---- Record extracts

(* ===== verification/UpgradeRemoval.v ===== *)
(** * Upgrades: taking a node out

    What is true of every walk through the steps of [removeNodeSteps], whatever is
    answered, wherever the process died and was taken up again. *)

From S2P Require Import Prelude Jobs Transport Effects NodeActions Gate.
From S2P Require Import UpgradeCalls Etcd UpgradeVerify Upgrade UpgradeWorld.

(* ------------------------------------------------------------------ *)
(** ** Who is left of a membership *)

(** The members that do not go by the node's host name. *)
Definition others (me : machine) (l : list Member) : list Member :=
  List.filter (fun x => negb (equal_fold (em_hostname x) (um_hostname me))) l.

(** What the figures of a membership rest on: the node has a recorded host name
    that is no member's display text, the inventory has one machine per id, and no
    two voters report the same host name. A member that was never removed from
    etcd when its machine was set up anew breaks the last. *)
Record told_apart (ms : list machine) (me : machine) (l : list Member) : Prop := {
  ta_named : um_hostname me <> "";
  ta_display : forall x, x ∈ l -> em_voting x = true -> equal_fold (em_name x) (um_hostname me) = false;
  ta_machines : NoDup (map um_id ms);
  ta_voters : forall i j x y, l !! i = Some x -> l !! j = Some y -> em_voting x = true -> em_voting y = true ->
    em_hostname x <> "" -> equal_fold (em_hostname x) (em_hostname y) = true -> i = j }.
Definition finishStep (cluster : string) : Step RotCall := mkStep "record the rotation as complete"
  (fun _ => ends (
     sec <-? get_secrets cluster ;;
     if bool_decide (NextOSCACrt sec = "") then give (Ok None)
     else if negb (sameCertificate (OSCACrt sec) (NextOSCACrt sec)) then
       give (Err (say ("rotateca: the stored authority is not the one this rotation moved to, so the rotation is not complete and this step will not say it is. " +:+ ErrOutOfOrder)))
     else do? put_secrets (with_next "" "" sec) ;; give (Ok None)))
  (Some (fun _ => sec <-? get_secrets cluster ;; give (Ok (bool_decide (NextOSCACrt sec = ""))))).

(** Every node through a pass before any node into the next. *)
Definition steps (req : Request) (cluster : string) : list (Step RotCall) :=
  [prepareStep cluster] ++ map (acceptStep cluster) req ++
  [preflightIssue cluster req] ++ map (issueStep cluster) req ++
  [adoptStep cluster] ++ map (pruneStep cluster) req ++
  [finishStep cluster].

(** [Register]. *)
Definition rotate_job (j : Job) : result step_error (list (Step RotCall)) :=
  match RequestFromParams (Params j) with Ok req => Ok (steps req (Jobs.Cluster j)) | Err e => Err e end.
End Job.
(* ===== verification/RotateWalk.v ===== *)
(** * The walk of a rotation

    The world a rotation of [RotateCA.v] runs in: the configuration every node holds
    and the stored secrets, with what others do to both between two calls, and a
    connection that is made only where the node's certificate is from an authority in
    the credentials and the node accepts the one presented. [Inv] says where the
    cluster is before each step, and [walk_phases] that every walk of the job keeps
    to it. *)

From S2P Require Import Prelude GoBase64 RecordStore Jobs Transport Effects NodeActions Redact PlanGuard RotateCA RotatePasses.
From S2P Require Export Walk.

(* ------------------------------------------------------------------ *)
(** ** The world *)

Abbreviation secrets_files := (gmap string (option ClusterSecrets)) (only parsing).

(** What others left between two calls, what this installation wrote, and whom it
    dialled. *)
Inductive RotEvent :=
  | Meanwhile (confs : string -> string) (files : secrets_files)
  | Applied (id config : string)
  | Kept (files : secrets_files)
  | Dialled (id : string) (c : Creds) (ok : bool).

Record Now := mkNow { confs : string -> string; files : secrets_files }.
Definition nothing_yet : Now := mkNow (fun _ => "") ∅.

Definition happens (s : Now) (e : RotEvent) : Now :=
  match e with
  | Meanwhile c f => mkNow c f
  | Applied id config => mkNow (fun i => if bool_decide (i = id) then config else confs s i) (files s)
  | Kept f => mkNow (confs s) f
  | Dialled _ _ _ => s
  end.
Definition now_of (tr : list RotEvent) : Now := fold_left happens tr nothing_yet.

Lemma now_snoc tr e : now_of (tr ++ [e]) = happens (now_of tr) e.
Proof. unfold now_of. by rewrite fold_left_app. Qed.

(** What the environment chooses for one call. *)
Record rchoice := mkRChoice {
  x_confs : (string -> string) -> string -> string;
  x_files : secrets_files -> secrets_files;
  x_now : time;
  x_fault : fault;
  x_machine : string -> result store_error MachineRecord;
  x_machines : result step_error (list MachineRecord);
  x_cluster : result store_error ClusterRecord;
  x_signed : result string Authority;
  x_minted : string -> string -> result string (string * string * time);
  x_node : option node_error;
  x_landed : bool;
  x_applied : string * string }.
Fixpoint Value_ind' (v : Value) : P v :=
  match v with
  | VNull => Hnull
  | VBool b => Hbool b
  | VNum l => Hnum l
  | VStr s => Hstr s
  | VObj m => Hobj m ((fix go (m : list (string * Value)) : Forall (fun kv => P kv.2) m :=
                         match m with
                         | [] => Forall_nil_2 _
                         | kv :: m' => Forall_cons_2 _ _ _ (Value_ind' kv.2) (go m')
                         end) m)
  | VArr l => Harr l ((fix go (l : list Value) : Forall P l :=
                         match l with
                         | [] => Forall_nil_2 _
                         | w :: l' => Forall_cons_2 _ _ _ (Value_ind' w) (go l')
                         end) l)
  end.
End Value_ind.

(** [sort.Strings(keys)] and the walk over them. *)
Definition key_le {A} (a b : string * A) : Prop := str_le a.1 b.1.
#[global] Instance key_le_dec {A} : RelDecision (@key_le A).
Proof. intros a b. unfold key_le. apply _. Defined.
Definition sort_keys {A} (m : list (string * A)) : list (string * A) := merge_sort key_le m.

Definition on_value {A B} (f : A -> B) (kv : string * A) : string * B := (kv.1, f kv.2).

(* ------------------------------------------------------------------ *)
(** ** The canonical form *)

Definition quote : ascii := chr 34.
Definition backslash : ascii := chr 92.
(* ===== verification/AuditRedact.v ===== *)
(** * What of a request may enter the audit log

    [internal/audit/redact.go]: the allowlist of parameters per action, the
    walk that replaces everything else, and the shape of a failure reason; and
    [internal/httpapi/middleware/audit.go]: what is taken from a request. *)

From S2P Require Import Prelude GoText AuditRecord.

Definition RedactedMarker : string := "<redacted>".
Definition maxParamLen : nat := 256.
Definition truncationMarker : string := ellipsis +:+ "(truncated)".
Definition maxParamItems : nat := 32.

Definition AccountParam : string := "account".
Definition AccountUsernameParam : string := "account_username".
Definition MachineParam : string := "machine".

(** The table, in the order of the source. *)
Definition allowlist_1 : list (string * list string) :=
  [ ("setup.create", ["username"]);
    ("auth.login", ["username"]);
    ("schematic.create", ["name"; "talos_version"]);
    ("auth.logout", []);
    ("auth.sudo", []);
    ("account.password", []);
    ("schematic.delete", []);
    ("cluster.import", ["name"; "endpoint"; "fingerprint"]);
    ("cluster.fingerprint", ["endpoint"]);
    ("cluster.create", ["name"; "endpoint"]);
    ("cluster.lock", ["locked"]);
    ("user.create", ["username"; "role"]);
    ("user.role", ["role"]);
    ("user.password-reset", []);
    ("user.delete", []);
    ("user.identity-link", [AccountParam; AccountUsernameParam; "provider"]);
    ("user.identity-unlink", []);
    ("service-account.create", ["username"; "role"]);
    ("service-account.rotate", []);
    ("machine.labels", ["labels"]);
    ("machine-class.put", ["name"; "description"; "selector"]);
    ("machine-class.delete", []);
    ("cluster-template.plan", []);
    ("cluster.kubeconfig", []);
    ("cluster.talosconfig", []);
    ("machine.add", ["cluster"; "addr"]);
    ("system.status", []) ].

Definition allowlist_2 : list (string * list string) :=
  [ ("system.version", []);
    ("auth.me", []);
    ("audit.list", []);
    ("cluster.forget", []);
    ("machine.forget", []);
    ("machine.refresh", []);
    ("node.reboot", ["cluster"]);
    ("node.shutdown", ["cluster"]);
    ("node.reset", ["cluster"; "params.mode"; "params.graceful"; "params.reboot"; "params.disks[]"]);
    ("action.confirm", ["action"; "params.mode"; "params.graceful"; "params.reboot"]);
    ("host.reboot", []);
    ("host.poweroff", []);
    ("host.restart-service", []);
    ("host.update", []);
    ("host.check-update", []);
    ("job.cancel", []);
    ("config.plan", ["cluster"; "patch_ids[]"]);
    ("config.apply", ["cluster"; "mode"; "patch_ids[]"; "base_digest"]);
    ("patch.create", ["name"]);
    ("provision.scan", ["cidr"; "addrs[]"]);
    ("provision.confirm", ["cluster"; "addr"; "uuid"; "control_plane"; "install_disk"; "schematic_id"; "talos_version"; "fingerprint"; "hostname"; "patch_ids[]"]);
    ("provision.inspect", ["addr"; "fingerprint"]);
    ("provision.plan", ["cluster"; "addr"; "uuid"; "control_plane"; "install_disk"; "schematic_id"; "talos_version"; "fingerprint"; "hostname"; "patch_ids[]"]);
    ("provision.apply", ["cluster"; "addr"; "uuid"; "control_plane"; "install_disk"; "schematic_id"; "talos_version"; "fingerprint"; "hostname"; "patch_ids[]"]);
    ("provision.bootstrap-resolve", ["bootstrapped"; "note"]);
    ("upgrade.plan", ["to"]);
    ("upgrade.plan-kubernetes", ["to"]);
    ("upgrade.confirm", ["kind"; "to"]);
    ("upgrade.talos", ["to"]);
    ("upgrade.kubernetes", ["to"]);
    ("upgrade.snapshot", []);
    ("etcd.remove-member", []);
    ("cluster.kubernetes-overview", ["namespace"]);
    ("cluster.kubernetes-cordon", ["unschedulable"]);
    ("node.drain", ["force"; "delete_local_data"]) ].

Definition allowlist_3 : list (string * list string) :=
  [ ("cluster.kubernetes-restart-pod", []);
    ("cluster.kubernetes-scale", ["replicas"]);
    ("cluster.kubernetes-rollout-restart", []);
    ("cluster.kubernetes-manifest-plan", []);
    ("cluster.kubernetes-manifest-apply", []);
    ("cluster.kubernetes-service-proxy", ["port"; "path"]);
    ("cluster.kubernetes-containers", []);
    ("cluster.kubernetes-logs", []);
    ("cluster.kubernetes-events", []);
    ("cluster.kubernetes-pod-events", []);
    ("cluster.kubernetes-object", ["api_version"; "kind"; "namespace"; "name"]);
    ("cluster.kubernetes-identity", []);
    ("cluster.kubernetes-set-identity", ["user"; "groups"]);
    ("cluster.kubernetes-workloads", []);
    ("cluster.kubernetes-scale-workload", ["replicas"]);
    ("cluster.kubernetes-restart-workload", []);
    ("cluster.kubernetes-resources", []);
    ("cluster.kubernetes-delete-object", ["api_version"; "kind"; "namespace"; "name"]);
    ("cluster.kubernetes-node-detail", []);
    ("cluster.kubernetes-usage", []);
    ("cluster.kubernetes-apps", []);
    ("cluster.kubernetes-app", []);
    ("cluster.kubernetes-exec", ["container"; "command"]);
    ("cluster.kubernetes-capacity", []);
    ("cluster.kubernetes-storage", []);
    ("cluster.kubernetes-network", []);
    ("cluster.stop", []);
    ("cluster.force-stop", []);
    ("cluster.start", []);
    ("cluster.disable", []);
    ("cluster.enable", []);
    ("cluster.restart", []);
    ("cluster.force-restart", []);
    ("node.stop", []);
    ("node.force-stop", []);
    ("node.start", []);
    ("node.disable", []);
    ("node.enable", []);
    ("node.restart", []);
    ("node.force-restart", []);
    ("cluster.kubernetes-app-stop", []);
    ("cluster.kubernetes-app-force-stop", []);
    ("cluster.kubernetes-app-start", []);
    ("cluster.kubernetes-app-disable", []) ].

Definition allowlist_4 : list (string * list string) :=
  [ ("cluster.kubernetes-app-enable", []);
    ("cluster.kubernetes-app-restart", []);
    ("cluster.kubernetes-app-force-restart", []);
    ("cluster.kubernetes-access", []);
    ("cluster.kubernetes-inventory", []);
    ("cluster.wall", []);
    ("wall-link.list", []);
    ("wall-link.create", ["label"]);
    ("wall-link.revoke", []);
    ("cluster.kubernetes-stop", []);
    ("cluster.kubernetes-start", []);
    ("cluster.kubernetes-sweep-plan", []);
    ("cluster.kubernetes-sweep", ["items"]);
    ("cluster.renew-client-certificate", []);
    ("etcd.snapshot", []);
    ("cluster.backup-schedule", ["interval"; "keep"]);
    ("etcd.backup-run", []);
    ("etcd.backup-download", []);
    ("config.drift-confirm", ["digest"]);
    ("etcd.restore", ["skip_hash_check"]);
    ("machine.lock", ["locked"; "reason"]);
    ("node.remove-from-cluster", ["cluster"]);
    ("support.bundle", []) ].

Definition allowlist : list (string * list string) :=
  allowlist_1 ++ allowlist_2 ++ allowlist_3 ++ allowlist_4.
(* ===== verification/MigrateSafety.v ===== *)
(** * What a data directory survives

    The file system the operations of [Migrate.v] run on, with every failure and a
    stop after any operation. A directory brought to the schema of the program over
    any number of starts keeps every record it had, is marked with a version only
    when it has all that version came with, and holds a backup of the records before
    anything in it was changed; a restore writes nothing outside its destination. *)

From S2P Require Import Prelude Effects Migrate.

(** What the environment chooses for one operation. *)
Record dchoice := mkDChoice {
  d_fail : option string;
  d_short : string;                      (* what a failed write left *)
  d_made : nat;                          (* how many directories a failed MkdirAll made *)
  d_temp : string;
  d_now : time;
  d_info : Z * time;
  d_entry : result os_error (option tar_entry) }.

(** Below a directory: paths relative to it. *)
Definition relative (dir p : path) : option (list string) :=
  if bool_decide (dir `prefix_of` p) then match drop (length dir) p with [] => None | rel => Some rel end else None.
Definition below (dir : path) (t : tree) : list (list string * entry) :=
  omap (fun '(p, e) => rel ← relative dir p; Some (rel, e)) (map_to_list t).

(** The directories on the way to a path, each made when it is not there, until
    something else stands in the way. *)
Fixpoint make_dirs (ps : list path) (t : tree) : bool * tree :=
  match ps with
  | [] => (true, t)
  | p :: ps => match t !! p with
               | None => make_dirs ps (<[p := EDir]> t)
               | Some EDir => make_dirs ps t
               | Some _ => (false, t)
               end
  end.
Definition ways (p : path) : list path := map (fun n => take (S n) p) (seq 0 (length p)).

Definition fs_act (R : Type) (c : FsCall R) (x : dchoice) (t : tree) : R * tree :=
  match c in FsCall R return R * tree with
  | ReadFile p =>
      (match d_fail x with
       | Some why => Err (OsErr why)
       | None => match t !! p with Some (EFile s) => Ok s | Some _ => Err (OsErr "not a file") | None => Err NotExist end
       end, t)
  | ReadDir p =>
      (match d_fail x with
       | Some why => Err (OsErr why)
       | None => match t !! p with
                 | Some EDir => Ok (omap (fun '(rel, e) => match rel with [n] => Some (n, bool_decide (e = EDir)) | _ => None end) (below p t))
                 | Some _ => Err (OsErr "not a directory")
                 | None => Err NotExist
                 end
       end, t)
  | WalkDir p =>
      (match d_fail x, t !! p with
       | Some why, _ => Err (OsErr why)
       | None, None => Err NotExist
       | None, Some _ => Ok (below p t)
       end, t)
  | Info p => (match d_fail x with Some why => Err (OsErr why) | None => Ok (d_info x) end, t)
  | MkdirAll p =>
      match d_fail x with
      | Some why => (Err (OsErr why), (make_dirs (take (d_made x) (ways p)) t).2)
      | None => match make_dirs (ways p) t with (true, t') => (Ok tt, t') | (false, t') => (Err (OsErr "not a directory"), t') end
      end
  | CreateTemp dir prefix =>
      let p := dir ++ [prefix +:+ d_temp x] in
      match d_fail x, t !! p with
      | None, None => (Ok p, <[p := EFile ""]> t)
      | _, _ => (Err (OsErr "no temporary file"), t)
      end
  | OpenExcl p =>
      match d_fail x, t !! p with
      | None, None => (Ok tt, <[p := EFile ""]> t)
      | _, _ => (Err (OsErr "not created"), t)
      end
  | OpenTrunc p =>
      match d_fail x, t !! p with
      | Some why, _ => (Err (OsErr why), t)
      | None, Some EDir => (Err (OsErr "is a directory"), t)
      | None, Some EOther => (Ok tt, t)
      | None, _ => (Ok tt, <[p := EFile ""]> t)
      end
  | Write p bytes =>
      match d_fail x, t !! p with
      | Some why, Some (EFile _) => (Err (OsErr why), <[p := EFile (d_short x)]> t)
      | Some why, _ => (Err (OsErr why), t)
      | None, Some (EFile _) => (Ok tt, <[p := EFile bytes]> t)
      | None, _ => (Ok tt, t)
      end
  | Rename from to =>
      match d_fail x, t !! from, t !! to with
      | None, Some (EFile s), Some EDir => (Err (OsErr "is a directory"), t)
      | None, Some (EFile s), _ => (Ok tt, <[to := EFile s]> (delete from t))
      | _, _, _ => (Err (OsErr "not renamed"), t)
      end
  | Remove p =>
      match d_fail x, t !! p with
      | None, Some (EFile _) => (Ok tt, delete p t)
      | _, _ => (Err (OsErr "not removed"), t)
      end
  | Settle _ | SyncDir _ | OpenArchive _ => (match d_fail x with Some why => Err (OsErr why) | None => Ok tt end, t)
  | NextEntry => (d_entry x, t)
  | Clock => (d_now x, t)
  end.
#[global] Instance fs_handler : Handler FsCall tree dchoice := fs_act.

--------

● **Task goal**
Say only how many lines above contain "unfold", with no other words.

● **Task response**
2